Timeseries
In [1]:
#Converting Strings to Datetime
import pandas as pd
df = pd.DataFrame({
'date_str': ['2024-01-01', '2024-02-01', '2024-03-01']
})
df['date'] = pd.to_datetime(df['date_str'])
print(df)
date_str date 0 2024-01-01 2024-01-01 1 2024-02-01 2024-02-01 2 2024-03-01 2024-03-01
In [2]:
#Extracting Date Components
import pandas as pd
df = pd.DataFrame({
'date': pd.to_datetime(['2024-01-01', '2024-02-01', '2024-03-01'])
})
df['year'] = df['date'].dt.year
df['month'] = df['date'].dt.month
df['day'] = df['date'].dt.day
print(df)
date year month day 0 2024-01-01 2024 1 1 1 2024-02-01 2024 2 1 2 2024-03-01 2024 3 1
In [3]:
# Setting a Datetime Column as Index
import pandas as pd
df = pd.DataFrame({
'date': pd.to_datetime(['2024-01-01', '2024-02-01', '2024-03-01']),
'value': [10, 20, 30]
})
df.set_index('date', inplace=True)
print(df)
value date 2024-01-01 10 2024-02-01 20 2024-03-01 30
In [4]:
# Filtering Data by Date Range
import pandas as pd
df = pd.DataFrame({
'date': pd.to_datetime(['2024-01-01', '2024-02-01', '2024-03-01']),
'value': [10, 20, 30]
})
start_date = '2024-01-01'
end_date = '2024-02-01'
filtered_df = df[(df['date'] >= start_date) & (df['date'] <= end_date)]
print("df")
print(df)
print("filtered_df")
print(filtered_df)
df
date value
0 2024-01-01 10
1 2024-02-01 20
2 2024-03-01 30
filtered_df
date value
0 2024-01-01 10
1 2024-02-01 20
In [5]:
# Resampling Time Series Data
import pandas as pd
df = pd.DataFrame({
'date': pd.date_range(start='2024-01-01', periods=6, freq='D'),
'value': [10, 20, 30, 40, 50, 60]
})
df.set_index('date', inplace=True)
monthly_st_df = df.resample('MS').mean()
monthly_en_df = df.resample('ME').mean()
print("df")
print(df)
print("monthly_st_df")
print(monthly_st_df)
print("monthly_en_df")
print(monthly_en_df)
df
value
date
2024-01-01 10
2024-01-02 20
2024-01-03 30
2024-01-04 40
2024-01-05 50
2024-01-06 60
monthly_st_df
value
date
2024-01-01 35.0
monthly_en_df
value
date
2024-01-31 35.0
In [6]:
# Handling Time Zones
import pandas as pd
df = pd.DataFrame({
'date': pd.to_datetime(['2024-01-01 10:00', '2024-02-01 12:00', '2024-03-01 14:00'])
})
print("df")
print(df)
df['date'] = df['date'].dt.tz_localize('UTC')

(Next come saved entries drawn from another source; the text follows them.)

(** ** The keyword *)



Lemma upcase_eq (c a : cu) :
  (upcase c =? a)%N = true -> c = a \/ c = (a + 32)%N.
Proof.
  unfold upcase. intro H.
  destruct ((97 <=? c) && (c <=? 122))%N eqn:E; bool_hyps; [right | left]; lia.
Qed.

Lemma keyword_Some (s r : str) :
  keyword s = Some r -> exists k, s = k ++ r /\ isKeyword k.
Proof.
  unfold keyword, kwJeongdap, kwDap, kwAnswer. intro H.
  destruct s as [ | c1 s]; [discriminate | ].
  cbn [litPrefix] in H.
  change (upcase 51221%N) with 51221%N in H.
  change (upcase 45813%N) with 45813%N in H.
  change (upcase 65%N) with 65%N in H.
  destruct (upcase c1 =? 51221)%N eqn:E1.
  { destruct (upcase_eq _ _ E1) as [-> | ->]; [ | discriminate].
    destruct s as [ | c2 s]; [discriminate | ].
    destruct (upcase c2 =? 45813)%N eqn:E2; [ | discriminate].
    destruct (upcase_eq _ _ E2) as [-> | ->]; [ | discriminate].
    inversion H; subst r.
    exists [51221; 45813]%N. unfold isKeyword. splits;
      [reflexivity | discriminate | repeat constructor | reflexivity | ].
    intros x Hx. discriminate. }
  destruct (upcase c1 =? 45813)%N eqn:E2.
  { destruct (upcase_eq _ _ E2) as [-> | ->]; [ | discriminate].
    inversion H; subst r.
    exists [45813]%N. unfold isKeyword. splits;
      [reflexivity | discriminate | repeat constructor | reflexivity | ].
    intros x Hx. exists 45813%N; split; reflexivity. }
  destruct (upcase c1 =? 65)%N eqn:E3; [ | discriminate].
  destruct s as [ | c2 s]; [discriminate | ].
  change (upcase 110%N) with 78%N in H.
  destruct (upcase c2 =? 78)%N eqn:E4; [ | discriminate].
  destruct s as [ | c3 s]; [discriminate | ].
  change (upcase 115%N) with 83%N in H.
  destruct (upcase c3 =? 83)%N eqn:E5; [ | discriminate].
  destruct s as [ | c4 s]; [discriminate | ].
  change (upcase 119%N) with 87%N in H.
  destruct (upcase c4 =? 87)%N eqn:E6; [ | discriminate].
  destruct s as [ | c5 s]; [discriminate | ].
  change (upcase 101%N) with 69%N in H.
  destruct (upcase c5 =? 69)%N eqn:E7; [ | discriminate].
  destruct s as [ | c6 s]; [discriminate | ].
  change (upcase 114%N) with 82%N in H.
  destruct (upcase c6 =? 82)%N eqn:E8; [ | discriminate].
  inversion H; subst r.
  exists [c1; c2; c3; c4; c5; c6].
  unfold isKeyword. splits; [reflexivity | discriminate | | | ].
  - destruct (upcase_eq _ _ E3) as [-> | ->];
      destruct (upcase_eq _ _ E4) as [-> | ->];
      destruct (upcase_eq _ _ E5) as [-> | ->];
      destruct (upcase_eq _ _ E6) as [-> | ->];
      destruct (upcase_eq _ _ E7) as [-> | ->];
      destruct (upcase_eq _ _ E8) as [-> | ->];
      repeat constructor.
  - intro x. unfold keyword, kwJeongdap, kwDap, kwAnswer.
    cbn [litPrefix app].
    change (upcase 51221%N) with 51221%N.
    change (upcase 45813%N) with 45813%N.
    change (upcase 65%N) with 65%N.
    change (upcase 110%N) with 78%N.
    change (upcase 115%N) with 83%N.
    change (upcase 119%N) with 87%N.
    change (upcase 101%N) with 69%N.
    change (upcase 114%N) with 82%N.
    rewrite E1, E2, E3, E4, E5, E6, E7, E8. reflexivity.
  - intros x Hx. cbn [app optionHead] in Hx.
    apply andb_prop in Hx. destruct Hx as [_ Hm].
    destruct (upcase_eq _ _ E4) as [-> | ->]; discriminate.
Qed.

Lemma isKeyword_head (k : str) :
  isKeyword k -> exists c k', k = c :: k' /\ isSpace c = false.
Proof.
  intros [Hne [Hs _]]. destruct k as [ | c k']; [congruence | ].
  exists c, k'. split; [reflexivity | ]. inversion Hs; assumption.
Qed.

Lemma keyword_not_mark (q : cu) (r : str) :
  isMark q = true -> keyword (q :: r) = None.
Proof.
  intro H. unfold isMark in H. bool_hyps; subst; reflexivity.
Qed.

Lemma keyword_not_space (c : cu) (r : str) :
  isSpace c = true -> keyword (c :: r) = None.
Proof.
  intro H. destruct (keyword (c :: r)) as [u | ] eqn:E; [ | reflexivity].
  destruct (keyword_Some _ _ E) as [k [Hk Hkw]].
  destruct (isKeyword_head _ Hkw) as [d [k' [-> Hd]]].
  inversion Hk; subst. congruence.
Qed.

(** ** The answer tag *)


Lemma answerTag_spec (s v : str) :
  answerTag s = Some v ->
  exists K, s = K ++ v /\ tagText K /\ sepLetter v = None.
Proof.
  unfold answerTag. intro H.
  destruct (keyword s) as [r1 | ] eqn:Ek; [ | discriminate].
  destruct (trimStart r1) as [ | c r2] eqn:E1; [discriminate | ].
  destruct (isColon c) eqn:Ec; [ | discriminate].
  destruct (trimStart r2) as [ | l r3] eqn:E2; [discriminate | ].
  destruct (isADi l) eqn:El; [ | discriminate].
  inversion H as [Hv]. clear H.
  destruct (keyword_Some _ _ Ek) as [k [Hs Hk]].
  destruct (lettersTail_spec r3) as [t [Ht [Hr3 Hnone]]].
  exists (k ++ takeSpaces r1 ++ c :: takeSpaces r2 ++ l :: t).
  splits; [ | | exact Hnone].
  - rewrite Hs at 1. rewrite (split_spaces r1) at 1. rewrite E1.
    rewrite (split_spaces r2) at 1. rewrite E2. rewrite Hr3 at 1.
    repeat (rewrite <- app_assoc; simpl). reflexivity.
  - exists k, (takeSpaces r1), c, (takeSpaces r2), l, t.
    splits;
      [reflexivity | exact Hk | apply takeSpaces_all | exact Ec
       | apply takeSpaces_all | exact El | exact Ht].
Qed.

Lemma answerTag_build (K v : str) :
  tagText K -> sepLetter v = None -> answerTag (K ++ v) = Some v.
Proof.
  intros [k [w1 [c [w2 [l [t [-> [Hk [H1 [Hc [H2 [Hl Ht]]]]]]]]]]]] Hv.
  unfold answerTag.
  destruct Hk as [_ [_ [Hk _]]].
  rewrite <- app_assoc. rewrite Hk.
  rewrite <- app_assoc. rewrite (trimStart_app_spaces _ _ H1).
  cbn [app]. rewrite (trimStart_solid c _ (isColon_solid c Hc)), Hc.
  rewrite <- app_assoc. rewrite (trimStart_app_spaces _ _ H2).
  cbn [app]. rewrite (trimStart_solid l _ (isADi_solid l Hl)), Hl.
  rewrite (lettersTail_build t v Ht Hv). reflexivity.
Qed.

Lemma tagText_head (K : str) :
  tagText K -> exists c d K', K = c :: d :: K' /\ isSpace c = false.
Proof.
  intros [k [w1 [c [w2 [l [t [-> [Hk _]]]]]]]].
  destruct (isKeyword_head _ Hk) as [a [k' [-> Ha]]].
  destruct k' as [ | b k'']; simpl.
  - destruct w1 as [ | b w1']; simpl; eexists _, _, _; split; try reflexivity; exact Ha.
  - eexists _, _, _; split; [reflexivity | exact Ha].
Qed.

Lemma tagText_not_option (K x : str) :
  tagText K -> optionHead (K ++ x) = false.
Proof.
  intros [k [w1 [c [w2 [l [t [-> [Hk [H1 [Hc _]]]]]]]]]].
  destruct (optionHead _) eqn:E; [ | reflexivity]. exfalso.
  rewrite <- app_assoc in E.
  destruct Hk as [_ [_ [_ Hk]]].
  destruct (Hk _ E) as [d [-> Hd]].
  cbn [app] in E.
  destruct w1 as [ | b w1']; cbn [app optionHead] in E;
    apply andb_prop in E; destruct E as [Ea _]; congruence.
Qed.

Lemma consumed_app (K v : str) : consumed (K ++ v) v = K.
Proof.
  unfold consumed. rewrite length_app.
  replace (length K + length v - length v) with (length K) by lia.
  rewrite firstn_app, firstn_all. 
  replace (length K - length K) with 0 by lia. simpl. apply app_nil_r.
Qed.


Lemma answerTag_ok (s : str) :
  match answerTag s with Some _ => true | None => false end =
  match keyword s with Some u => colonLetterOK u | None => false end.
Proof.
  unfold answerTag, colonLetterOK.
  destruct (keyword s) as [r1 | ]; [ | reflexivity].
  destruct (trimStart r1) as [ | c r2] eqn:E1.
  - rewrite <- squash_trimStart, E1. reflexivity.
  - rewrite (trimStart_cons_squash _ _ _ E1).
    destruct (trimStart r2) as [ | l r3] eqn:E2.
    + rewrite <- squash_trimStart, E2. simpl. destruct (isColon c); reflexivity.
    + rewrite (trimStart_cons_squash _ _ _ E2).
      destruct (isColon c); simpl; [ | reflexivity].
      destruct (isADi l); reflexivity.
Qed.

(** ** The three patterns of the normalizer *)


Lemma optionBreak_inv (c : cu) (r rep rest : str) :
  optionBreak (c :: r) = Some (rep, rest) ->
  (c =? LF)%N = false
  /\ exists l q r',
      trimStart r = l :: q :: r' /\ isAD l = true /\ isMark q = true
      /\ rep = c :: LF :: l :: q :: takeSpaces r' /\ rest = trimStart r'.
Proof.
  unfold optionBreak. destruct (c =? LF)%N; [discriminate | ].
  destruct (trimStart r) as [ | l [ | q r']]; try discriminate.
  destruct (isAD l && isMark q) eqn:E; [ | discriminate].
  apply andb_prop in E. destruct E as [El Eq].
  intro H; inversion H; subst. split; [reflexivity | ].
  exists l, q, r'. splits; reflexivity || assumption.
Qed.
(** The rules of the endpoint in the words of its contract: the business
    name is required and has at most 255 characters; in demo mode the
    skip-onboarding choice is required. *)
Definition businessName_failures (n : option jsstring) : list jsstring :=
  match n with
  | None => [lit "Business name is required"]
  | Some s =>
      if Nat.eqb (List.length s) 0
      then [lit "Business name is required"]
      else if Nat.ltb 255 (List.length s)
           then [lit "businessName must be at most 255 characters"]
           else []
  end.

Definition skipOnboarding_failures (demo : bool) (skip : option bool)
  : list jsstring :=
  if demo
  then match skip with
       | None => [lit "Skip onboarding choice required"]
       | Some _ => []
       end
  else [].

(** *** Sample worlds, for instances of the theorems *)

Definition sample_session : Session :=
  mkSession (lit "jenny@example.com") (lit "acct_1032D82eZvKYlo2C").

Definition sample_tos : value :=
  obj [ Field "date" (VNum 1691518261); Field "ip" (VStr (lit "127.0.0.1")) ].

Definition sample_url : jsstring :=
  lit "https://connect.example.com/setup/s/acct_1032D82eZvKYlo2C".

(** A world in which every external call succeeds. *)
Definition sample_env (demo : bool) : Env :=
  mkEnv demo sample_tos (inr sample_session)
        (fun _ _ => inr tt) (fun _ => inr sample_url).

Definition sample_error : Error :=
  mkError (lit "No such account: acct_1032D82eZvKYlo2C")
          (Some (lit "StripeInvalidRequestError: No such account")).

(** A world in which the account update is refused. *)
Definition refusing_env (demo : bool) : Env :=
  mkEnv demo sample_tos (inr sample_session)
        (fun _ _ => inl sample_error) (fun _ => inr sample_url).

Definition post (name : option jsstring) (skip : option bool) : Request :=
  mkRequest (Some POST) (mkBody name skip).


(** The same request with another skip-onboarding choice. *)
Definition with_skip (req : Request) (skip : option bool) : Request :=
  mkRequest (method req) (mkBody (businessName (body req)) skip).

(** *** Equations of the handler *)

Lemma body_eta (b : Body) : mkBody (businessName b) (skipOnboarding b) = b.
Proof. destruct b; reflexivity. Qed.

(** [onboard], run from an empty log, by cases on the outside world. *)
Lemma onboard_equation (env : Env) (req : Request) :
  onboard env req [] =
  match session_provider env with
  | inl e => ([CallGetSession], inl e)
  | inr s =>
      match validate (validationSchema (isDemoMode env)) (body req) with
      | inl msg => ([CallGetSession], inr (client_error msg))
      | inr _ =>
          let params :=
            onboardingData env (email s) (businessName (body req))
                           (skipOnboarding (body req)) in
          let update := CallAccountsUpdate (accountId s) params in
          match payments_update env (accountId s) params with
          | inl e => ([CallGetSession; update], inl e)
          | inr _ =>
              if skips env (body req)
              then ([CallGetSession; update], inr (redirect_to (lit "/")))
              else
                let create := CallCreateOnboardingUrl (accountId s) in
                match payments_onboarding_url env (accountId s) with
                | inl e => ([CallGetSession; update; create], inl e)
                | inr url =>
                    ([CallGetSession; update; create],
                     inr (redirect_to url))
                end
          end
      end
  end.
Proof.
  unfold onboard, bind, getSessionForServerSide, stripe_accounts_update,
    createAccountOnboardingUrl, external, ret, skips.
  rewrite body_eta. cbn [app].
  destruct (session_provider env) as [e | s]; [reflexivity |].
  destruct (validate _ _) as [msg | []]; [reflexivity |].
  cbn [app].
  destruct (payments_update env _ _) as [e | []]; [reflexivity |].
  destruct (truthy _); [reflexivity |].
  cbn [app].
  destruct (payments_onboarding_url env _); reflexivity.
Qed.

(** A POST request is served by [onboard]; what [onboard] throws becomes
    a server error. *)
Lemma serve_post (env : Env) (req : Request) :
  method req = Some POST ->
  serve env req =
  match onboard env req [] with
  | (log, inl e) => (log, inr (server_error e))
  | (log, inr res) => (log, inr res)
  end.
Proof.
  intros Hm. unfold serve, handler, try_catch. rewrite Hm.
  unfold jsstring_eqb.
  destruct (list_eq_dec N.eq_dec POST (lit "POST")) as [_ | Hne];
    [| exfalso; apply Hne; reflexivity].
  destruct (onboard env req []) as [log [e | res]]; reflexivity.
Qed.

(** Any other request is answered at once. *)
Lemma serve_other (env : Env) (req : Request) :
  method req <> Some POST ->
  serve env req = ([], inr (client_error (lit "Bad Request"))).
Proof.
  intros Hm. unfold serve, handler, try_catch.
  destruct (method req) as [m |]; [| reflexivity].
  unfold jsstring_eqb.
  destruct (list_eq_dec N.eq_dec m (lit "POST")) as [-> | _];
    [exfalso; apply Hm; reflexivity | reflexivity].
Qed.

Lemma method_dec (m : option jsstring) : {m = Some POST} + {m <> Some POST}.
Proof. decide equality. apply (list_eq_dec N.eq_dec). Defined.

(** The handler itself never throws: every request gets a response. *)
Lemma serve_responds (env : Env) (req : Request) :
  exists log res, serve env req = (log, inr res).
Proof.
  destruct (method_dec (method req)) as [Hm | Hm].
  - rewrite (serve_post env req Hm).
    destruct (onboard env req []) as [log [e | res]]; eauto.
  - rewrite (serve_other env req Hm). eauto.
Qed.

(** *** Validation *)

(** The schema collects exactly the failures of the contract. *)
Lemma validation_errors_equation (demo : bool) (b : Body) :
  validation_errors (validationSchema demo) b =
  (businessName_failures (businessName b)
   ++ skipOnboarding_failures demo (skipOnboarding b))%list.
Proof.
  unfold validation_errors, businessName_failures, skipOnboarding_failures.
  f_equal.
  - unfold Yup.field_errors, validationSchema, shape_businessName.
    destruct (businessName b) as [s |]; [| reflexivity].
    cbn [filter map Yup.test_passes Yup.test_message Yup.string_max
         Yup.string_required negb].
    unfold Nat.ltb.
    destruct (Nat.eqb (List.length s) 0) eqn:E0.
    + apply Nat.eqb_eq in E0. rewrite E0. reflexivity.
    + apply Nat.eqb_neq in E0.
      destruct (Nat.leb (List.length s) 255) eqn:E1.
      * apply Nat.leb_le in E1.
        destruct (Nat.leb 256 (List.length s)) eqn:E2;
          [apply Nat.leb_le in E2; lia | reflexivity].
      * apply Nat.leb_gt in E1.
        destruct (Nat.leb 256 (List.length s)) eqn:E2;
          [reflexivity | apply Nat.leb_gt in E2; lia].
  - destruct demo; [| reflexivity].
    destruct (skipOnboarding b); reflexivity.
Qed.

Lemma businessName_failures_valid (n : option jsstring) :
  businessName_failures n = [] <-> name_valid n.
Proof.
  unfold businessName_failures, name_valid. split.
  - destruct n as [s |]; [| discriminate].
    destruct (Nat.eqb (List.length s) 0) eqn:E0; [discriminate |].
    destruct (Nat.ltb 255 (List.length s)) eqn:E1; [discriminate |].
    intros _. exists s. apply Nat.eqb_neq in E0. apply Nat.ltb_ge in E1.
    split; [reflexivity | lia].
  - intros [s [-> [Hlo Hhi]]].
    destruct (Nat.eqb (List.length s) 0) eqn:E0;
      [apply Nat.eqb_eq in E0; lia |].
    destruct (Nat.ltb 255 (List.length s)) eqn:E1;
      [apply Nat.ltb_lt in E1; lia | reflexivity].
Qed.

(** An empty or too long business name fails exactly one rule. *)
Lemma businessName_failures_invalid (n : option jsstring) :
  name_empty_or_too_long n -> exists m, businessName_failures n = [m].
Proof.
  unfold name_empty_or_too_long, businessName_failures.
  destruct n as [s |]; [| eauto].
  intros Hbad.
  destruct (Nat.eqb (List.length s) 0) eqn:E0; [eauto |].
  destruct (Nat.ltb 255 (List.length s)) eqn:E1; [eauto |].
  apply Nat.eqb_neq in E0. apply Nat.ltb_ge in E1. lia.
Qed.

(** When validation passes. *)
Lemma passes_validation_iff (env : Env) (b : Body) :
  passes_validation env b <->
  name_valid (businessName b)
  /\ (isDemoMode env = true -> skipOnboarding b <> None).
Proof.
  unfold passes_validation, validate.
  rewrite validation_errors_equation.
  rewrite <- businessName_failures_valid.
  unfold skipOnboarding_failures.
  destruct (businessName_failures (businessName b)) as [| m ms].
  - destruct (isDemoMode env).
    + destruct (skipOnboarding b); cbn [app]; split.
      * intros _. split; [reflexivity | discriminate].
      * reflexivity.
      * discriminate.
      * intros [_ H]. exfalso. apply H; reflexivity.
    + cbn [app]. split; [| reflexivity].
      intros _. split; [reflexivity | discriminate].
  - cbn [app]. split; [discriminate | intros [H _]; discriminate].
Qed.

(** A rejected body is answered with the message of the validation
    error. *)
Lemma validate_rejects (demo : bool) (b : Body) :
  validation_errors (validationSchema demo) b <> [] ->
  validate (validationSchema demo) b =
  inl (Yup.ValidationError_message
         (validation_errors (validationSchema demo) b)).
Proof.
  unfold validate.
  destruct (validation_errors (validationSchema demo) b);
    [intros H; exfalso; apply H; reflexivity | reflexivity].
Qed.

(** *** Requests that are turned away *)

(** C7: a request whose method is not POST is answered with status 400,
    [success = false] and the message "Bad Request", and no external call
    is made at all: no account update, no onboarding-URL request. *)
Theorem non_post_is_bad_request (env : Env) (req : Request) :
  method req <> Some (lit "POST") ->
  serve env req =
  ([], inr (mkResponse 400
              (mkApiResponse false None
                 (Some (mkErrorBody (lit "Bad Request") None))))).
Proof. exact (serve_other env req). Qed.

Lemma non_post_is_bad_request_witness :
  method (mkRequest (Some (lit "GET")) (mkBody None None))
    <> Some (lit "POST")
  /\ serve (sample_env true)
           (mkRequest (Some (lit "GET")) (mkBody None None)) =
     ([], inr (mkResponse 400
                 (mkApiResponse false None
                    (Some (mkErrorBody (lit "Bad Request") None))))).
Proof.
  assert (H : method (mkRequest (Some (lit "GET")) (mkBody None None))
              <> Some (lit "POST")) by (vm_compute; discriminate).
  split; [exact H | exact (non_post_is_bad_request _ _ H)].
Defined.

(** C9: when the body of a POST request fails validation, no call to the
    payments API is made, whatever the session provider answers; and once
    the session is there, the only call is the session lookup and the
    response is the client error with the validation message. *)
Theorem validation_failure_makes_no_payments_call
        (env : Env) (req : Request) (msg : jsstring) :
  method req = Some POST ->
  validate (validationSchema (isDemoMode env)) (body req) = inl msg ->
  filter is_payments_call (fst (serve env req)) = []
  /\ (forall s, session_provider env = inr s ->
                serve env req = ([CallGetSession], inr (client_error msg))).
Proof.
  intros Hm Hv. rewrite (serve_post env req Hm), onboard_equation, Hv.
  split.
  - destruct (session_provider env); reflexivity.
  - intros s ->. reflexivity.
Qed.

df['date'] = df['date'].dt.tz_convert('US/Eastern')
print("df new")
print(df)
df
date
0 2024-01-01 10:00:00
1 2024-02-01 12:00:00
2 2024-03-01 14:00:00
df new
date
0 2024-01-01 05:00:00-05:00
1 2024-02-01 07:00:00-05:00
2 2024-03-01 09:00:00-05:00
In [7]:
# merging 2 dataframes based on a date field
import pandas as pd
df1 = pd.DataFrame({
'date': pd.to_datetime(['2024-01-01', '2024-01-02', '2024-01-03']),
'value_A': [10, 20, 30]
})
df2 = pd.DataFrame({
'date': pd.to_datetime(['2024-01-01', '2024-01-02', '2024-01-04']),
'value_B': [40, 50, 60]
})
print("DataFrame 1:")
print(df1)
print("\nDataFrame 2:")
print(df2)
# Merging DataFrames on the 'date' column
merged_df = pd.merge(df1, df2, on='date', how='inner')
print("\nMerged DataFrame (Inner Join):")
print(merged_df)
# Left join
merged_df_left = pd.merge(df1, df2, on='date', how='left')
print("\nMerged DataFrame (Left Join):")
print(merged_df_left)
# Right join
merged_df_right = pd.merge(df1, df2, on='date', how='right')
print("\nMerged DataFrame (Right Join):")
print(merged_df_right)
# Outer join
merged_df_outer = pd.merge(df1, df2, on='date', how='outer')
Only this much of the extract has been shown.